What is a Transformer?

Transformers are a type of neural network architecture that do just what their name implies: they transform data. Originally, Transformers were developed to perform machine translation tasks (i.e. transforming text from one language to another) but they’ve been generalized to work on a variety of natural language problems like text to speech transformation, speech recognition, even co-reference resolution. Transformers are now one of the go-to tools for any task that requires sequence transduction.

But what is it?

A Transformer is a combination of a Convolutional Neural Network and a self-attention model. Transformers attempt to speed up the processing and transformation of data by using attention in place of recurrence, which allows it to encode the item and its position in a sequence. This is significantly faster and less computationally complex than training using recurrence.

You might be wondering why bother with attention if it’s recurrence that makes training slow. Why not merely switch from a Recurrent Neural Network to a Convolutional Neural Network? The reason is that Convolutional Neural Networks don’t necessarily solve the problem of maintaining and transforming the dependencies within a given piece of data.

Take, for example, the illustration below. The Transformer is what enables us to encode the position and direction of the words in the example sentence. By paying attention to each item in the sequence as it’s transformed, we can maintain the important context and positioning of the words as they are translated.

Source: http://jalammar.github.io/illustrated-transformer/

The Transformer itself is made up of multiple encoders and decoders, each of which contains both a Neural Network and a self-attention mechanism.

Inputs first feed through the self attention mechanism, which lets the model learn the context of a specific item (usually a word) by looking at the items around it within a given sequence.
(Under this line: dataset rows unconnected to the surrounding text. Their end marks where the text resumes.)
Lemma rq_part_destroy σ rq bs B ps :
  rq_part (rqs σ) rq bs → extends (sys_alc σ) B (bs ++ ps) →
  ∃ σ', beam_run_queue_destroy rq σ = Some σ' ∧ extends (sys_alc σ') B ps.
Proof.
  unfold rq_part, beam_run_queue_destroy. destruct (rq =? NULL); [intros -> Hx; by exists σ|].
  intros (q & L & Hq & Hr & ->) Hx. rewrite Hq. cbn [mbind option_bind].
  destruct (free_levels_ext (queues q) L (alc (vmach σ)) B (rq :: ps)) as (a' & -> & Hx').
  - apply Hr.
  - eapply extends_perm; [|exact Hx]. simpl. by rewrite Permutation_middle.
  - eexists. split; [done|]. by apply extends_free in Hx'.
Qed.

(** The whole context, whatever its subsystems contain by then. *)
Lemma vm_destroy_ok σ B p ctx k :
  ctx_ok σ B p ctx →
  ∃ σ' k', beam_vm_destroy (Some (p, ctx)) σ k = Some (σ', k') ∧ al_rep (sys_alc σ') B.
Proof.
  intros (b1 & b2 & b3 & b4 & b5 & b6 & Hc1 & Hc2 & Hc3 & Hc4 & Hc5 & Hc6 & Hx).
  unfold beam_vm_destroy.
  set (σ1 := set_vm (beam_scheduler_destroy (ctx_scheduler ctx) (vmach σ)) σ).
  assert (extends (sys_alc σ1) B (b5 ++ b4 ++ b3 ++ b2 ++ b1 ++ [p])) as Hx1.
  { subst σ1. unfold sched_part, beam_scheduler_destroy in *.
    destruct (ctx_scheduler ctx =? NULL); subst b6; [done|by apply extends_free in Hx]. }
  destruct (rq_part_destroy σ1 _ _ _ _ Hc5 Hx1) as (σ2 & -> & Hx2). cbn [mbind option_bind].
  apply (poller_part_destroy _ _ _ k _ _ Hc4) in Hx2.
  destruct (beam_io_poller_destroy _ _ k) as [a3 k']. simpl in Hx2.
  destruct (ets_part_destroy _ _ _ _ _ Hc3 Hx2) as (a4 & -> & Hx4). cbn [mbind option_bind].
  destruct (atom_part_destroy _ _ _ _ _ Hc2 Hx4) as (a5 & -> & Hx5). cbn [mbind option_bind].
  apply (cs_part_destroy _ _ _ _ _ Hc1) in Hx5. eexists _, _. split; [done|].
  apply extends_nil. by apply extends_free in Hx5.
Qed.
(** ** Creation, subsystem by subsystem *)

Lemma atoms_rep_nil t L : atoms_rep t L [] → concat L = [].
Proof.
  intros Hr. destruct (concat L) as [|[q e] l] eqn:E; [done|].
  destruct (atoms_entry _ _ _ q e Hr) as (j & _ & Hj); [rewrite E; by left|].
  by rewrite lookup_nil in Hj.
Qed.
Decoders then take the encoded sequence and apply both a special Encoder-Decoder Attention layer, as well as self attention and a Neural Network layer.

In future articles we’ll cover how exactly Encoders and Decoders work, the role of Tensors and Embeddings, as well as more in-depth specifics on Self-Attention. Until then, leave any questions you have in the comments!

Until then, check out some of our recommended reads on Transformers.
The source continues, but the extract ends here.